Tarde cita "a descoberta newtoniana da atração, da ação à distância, seja qual for a distância, de elementos materiais uns sobre os outros" (pp. 79-80) para afirmar a assunção de sua hipótese monadológica aí reformada. Tal descoberta, diz ele, é suficiente para "demonstrar a crítica que se deve fazer" à "impenetrabilidade" das mônadas. Quanto a Darwin, a pauta de Tarde é ainda mais incisiva e atravessa todos os ensaios reunidos nesse livro. E a tal ponto que deveria nos levar a uma longa e mais detida reflexão à parte. Aqui, porém, vale iluminar brevemente apenas alguns tópicos, sobretudo para tentar seguir expondo o pensamento de Tarde.

Assim, poder-se-ia mencionar que a cosmovisão naturalista, diretamente derivada do darwinismo e afinal oficialmente dominante entre os modernos, propõe uma medida comum entre os seres (embora apenas entre os chamados seres vivos e animados) segundo uma visão substancialista, calcada nas essências dos indivíduos e das espécies — donde a origem e evolução dos entes e da própria Vida. Já a visão monadologista de Tarde escapa dos entes em direção às relações entre eles; além de que os agentes que fazem e povoam o mundo não se resumem apenas aos seres biológicos. "O abismo entre a natureza dos seres inorgânicos e a natureza dos seres vivos", sublinha Tarde, "não é instransponível" (p. 83). Por assim dizer, a Vida, em maiúsculo monadológico, não se resumiria aos seres animados.

Como seja, a visão tardiana, salvo engano, parece considerar a origem e a transformação das espécies um fenômeno profundamente relacional. Com efeito, Tarde acusa "a superioridade própria dos sistemas substancialistas em toda a história, desde Demócrito até Descartes, sobre os sistemas dinamistas mais convincentes" (p. 70). Ora, assim o ambiente, fundamento darwinista sem o qual não se explica a origem e a transformação das espécies, mereceria, se nos enviesamos pela ótica de Tarde, explodir numa infinidade de agentes que o constituem. Pois são esses agentes (que se diferenciam, se reproduzem, se multiplicam e se diferenciam novamente e sempre em outrem) os responsáveis por conectar os entes que, por sua vez, são produto das conexões. Se as espécies são mônadas, elas são abertas e se constituem umas às outras.

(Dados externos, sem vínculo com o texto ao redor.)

Lemma vstep_ok x y : sys_ok x → vstep x y → sys_ok y.
Proof.
  intros Hx Hs. pose proof (flight_bound x Hx) as Hb. destruct Hx as (Hi & Hnd & Hr).
  destruct Hs; simpl in *;
    try (by apply start_ok; [apply read_start_ok|..|intros o Ho; eapply read_pins]);
    try (by apply start_ok; [apply write_start_ok|..|intros o Ho; eapply write_pins]);
    split_and!; simpl; try done.
  - by apply vfs_task_init_ok.
  - by apply vfs_open_ok.
  - by apply vfs_close_ok.
  - by apply vfs_close_all_ok.
  - by apply vfs_dup_ok.
  - by apply vfs_dup2_ok.
  - by apply vfs_lseek_ok.
  - by apply vfs_readdir_ok.
  - by apply vfs_pipe_ok.
  - by apply vfs_inherit_ok.
  - by apply vfs_fork_ok.
  - by eapply pipe_read_ok.
  - by eapply pipe_write_ok.
  - apply open_put_ok. apply (vinv_perm _ ((io1 ++ (task, o) :: io2).*2)); [|done].
    rewrite !fmap_app. simpl. by rewrite Permutation_middle.
  - rewrite fmap_app in Hnd |- *. simpl in Hnd. apply NoDup_app in Hnd as (? & Hd & Hnd).
    apply NoDup_cons in Hnd as [? ?]. apply NoDup_app. split_and!; try done. set_solver.
  - intros k Hk. apply Hr. rewrite fmap_app in Hk |- *. simpl. set_solver.
Qed.

Lemma reachable_ok x : reachable x → sys_ok x.
Proof.
  intros (t0 & H0 & Hs). assert (Hok : sys_ok (t0, [])).
  { split_and!; simpl; [by apply initial_ok|constructor|set_solver]. }
  clear H0. induction Hs as [|a b c Hab _ IH]; [done|]. apply IH. by apply (vstep_ok a).
Qed.
(** ** Closing everything *)
Definition unused t (s : Z) : Prop := f_used (fd_at t s) = false.

Lemma close_window t ex task :
  vinv t ex → 0 ≤ task < MAX_TASKS →
  vinv (vfs_close_all task t) ex ∧
  (∀ i, 0 ≤ i < VFS_MAX_FDS → unused (vfs_close_all task t) (task * VFS_MAX_FDS + i)) ∧
  (∀ s, 0 ≤ s → s / VFS_MAX_FDS ≠ task → fd_at (vfs_close_all task t) s = fd_at t s).
Proof.
  intros Hi Ht. unfold vfs_close_all. destruct (_ || _) eqn:Hb; [zcase; lia|].
  apply (for_each_upto (λ i t', vinv t' ex ∧
    (∀ j, 0 ≤ j < i → unused t' (task * VFS_MAX_FDS + j)) ∧
    (∀ s, 0 ≤ s → s / VFS_MAX_FDS ≠ task → fd_at t' s = fd_at t s)));
    [done|split_and!; [done|lia|done]|].
  intros i t' Hir (Hi' & Hj & Hs). split; [by apply close_step_ok|]. unfold close_step.
  destruct (f_used (fd_at t' (task * VFS_MAX_FDS + i))) eqn:Hu.
  2:{ split; [|done]. intros j Hjr. destruct (decide (j = i)) as [->|]; [done|]. apply Hj. lia. }
  destruct (slot_lookup t' ex task i Hi' Ht Hir) as [Hsl Hdiv].
  pose proof (inv_entries _ _ Hi' _ _ Hsl) as He. unfold entry_ok in He. rewrite Hu in He.
  destruct He as [_ [o Ho]]. rewrite Ho. unfold unused. split.
  - intros j Hjr. rewrite fd_at_open_put. destruct (decide (j = i)) as [->|].
    + by rewrite (fd_at_fd_put _ ex).
    + unfold VFS_MAX_FDS in *. rewrite fd_at_other by lia. apply Hj. lia.
  - intros s Hs0 Hne. rewrite fd_at_open_put. unfold VFS_MAX_FDS in *.
    rewrite fd_at_other; [by apply Hs|lia|lia|]. intros <-. apply Hne. zdiv.
Qed.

Mas ponto repisado por Tarde em relação a Darwin é o que critica o fundamento da conservação das espécies. Haveria certa contradição entre conservação e transformação das espécies. Diz Tarde que as "teorias transformistas em curso", capitaneadas por Darwin, imaginam uma força diversificante que não sabem onde colocar: "Em geral, elas as dispersam no exterior, nos acidentes do clima, do meio ambiente, da alimentação, do crescimento, e se recusam a reconhecer uma causa interna de diversidade no seio dos organismos" (p. 121).

Aqui o claro afastamento entre os autores. Para Tarde, "as variações específicas, os fatores do sistema darwiniano são divergências sem objetivo, rebeliões sem programa, fantasias desordenadas" (p. 121). Ou seja, o darwinismo situaria a fonte, digamos, da instabilidade (fonte de diferenciação) no meio exterior, enquanto o interior, como um bloco homogêneo, tenderia a permanecer estável — tendência da conservação. Mas qual homogeneidade! Tarde afirma a tendência inata da diferenciação — dos seres vivos e além —, e não da conservação. Esta, quer o autor, não passaria de uma pausa no curso da Vida, cuja origem e termo são impulsionados pelo desejo de se diferenciar em outrem — seja para conquistar, seja para se constituir. Daí que

em nossa hipótese, a força diversificante dos tipos, assim como sua força conservadora, possui um apoio apreensível, interior ao organismo; possui um sentido. É preciso ver em toda modificação espontânea de uma espécie viva, mesmo a mais fugaz, a visada de uma outra espécie, que ela atingiria com a condição de se amplificar suficientemente (p. 122).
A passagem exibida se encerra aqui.